The lines needed are those from the start of the records through the line holding "Ok ((b, set_used", each copied exactly.

Start of Excerpted records

(** The transaction of [POST /blobs] for an existing account, branch by branch. *)
Lemma postBlob_tx_cases now req size db u :
  users db !! pb_npub req = Some u ->
  (exists b, b ∈ blobs db /\ has_blob (pb_hash req) (pb_npub req) b /\
     postBlob_tx now req size db = Throw AlreadyExistsError) \/
  (forall b, b ∈ blobs db -> ~ has_blob (pb_hash req) (pb_npub req) b) /\
  if over_allowance u size then postBlob_tx now req size db = Throw QuotaExceededError
  else (exists b, b_createdAt b = now /\ postBlob_tx now req size db =
          Ok ((b, set_used (u_usedStorage u + size) u),
              set_users <[pb_npub req := set_used (u_usedStorage u + size) u]>
                (set_blobs (fun l => l ++ [b]) db))) \/
       postBlob_tx now req size db = Throw InvalidValue.
Proof.
  intros Hu. unfold postBlob_tx, tx_bind, user_find, blob_find. rewrite Hu.
  destruct (find_first _ _) as [b|] eqn:Eb.
  { apply find_first_Some in Eb as [Hb Hbk]. zbool. left. eauto. }
  rewrite find_first_None in Eb. right.
  assert (forall b, b ∈ blobs db -> ~ has_blob (pb_hash req) (pb_npub req) b) as Hno.
  { intros b Hb. specialize (Eb b Hb). by zbool. }
  split; [done|]. destruct (over_allowance u size); [done|].
  unfold blob_create. simpl. destruct (int64 size); [|by right]. simpl.
  destruct (existsb _ (blobs db)) eqn:Ex.
  { apply existsb_exists in Ex as (b & Hb%list_elem_of_In & Hk). zbool. by destruct (Hno b). }
  rewrite Hu. unfold user_update. simpl. rewrite Hu. unfold increment_used.
  destruct (int64 (u_usedStorage u + size)); [|by right]. left. by eexists; split; [|reflexivity].
Qed.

End of Excerpted records

Reply to the task:
(** The transaction of [POST /blobs] for an existing account, branch by branch. *)
Lemma postBlob_tx_cases now req size db u :
  users db !! pb_npub req = Some u ->
  (exists b, b ∈ blobs db /\ has_blob (pb_hash req) (pb_npub req) b /\
     postBlob_tx now req size db = Throw AlreadyExistsError) \/
  (forall b, b ∈ blobs db -> ~ has_blob (pb_hash req) (pb_npub req) b) /\
  if over_allowance u size then postBlob_tx now req size db = Throw QuotaExceededError
  else (exists b, b_createdAt b = now /\ postBlob_tx now req size db =
          Ok ((b, set_used (u_usedStorage u + size) u),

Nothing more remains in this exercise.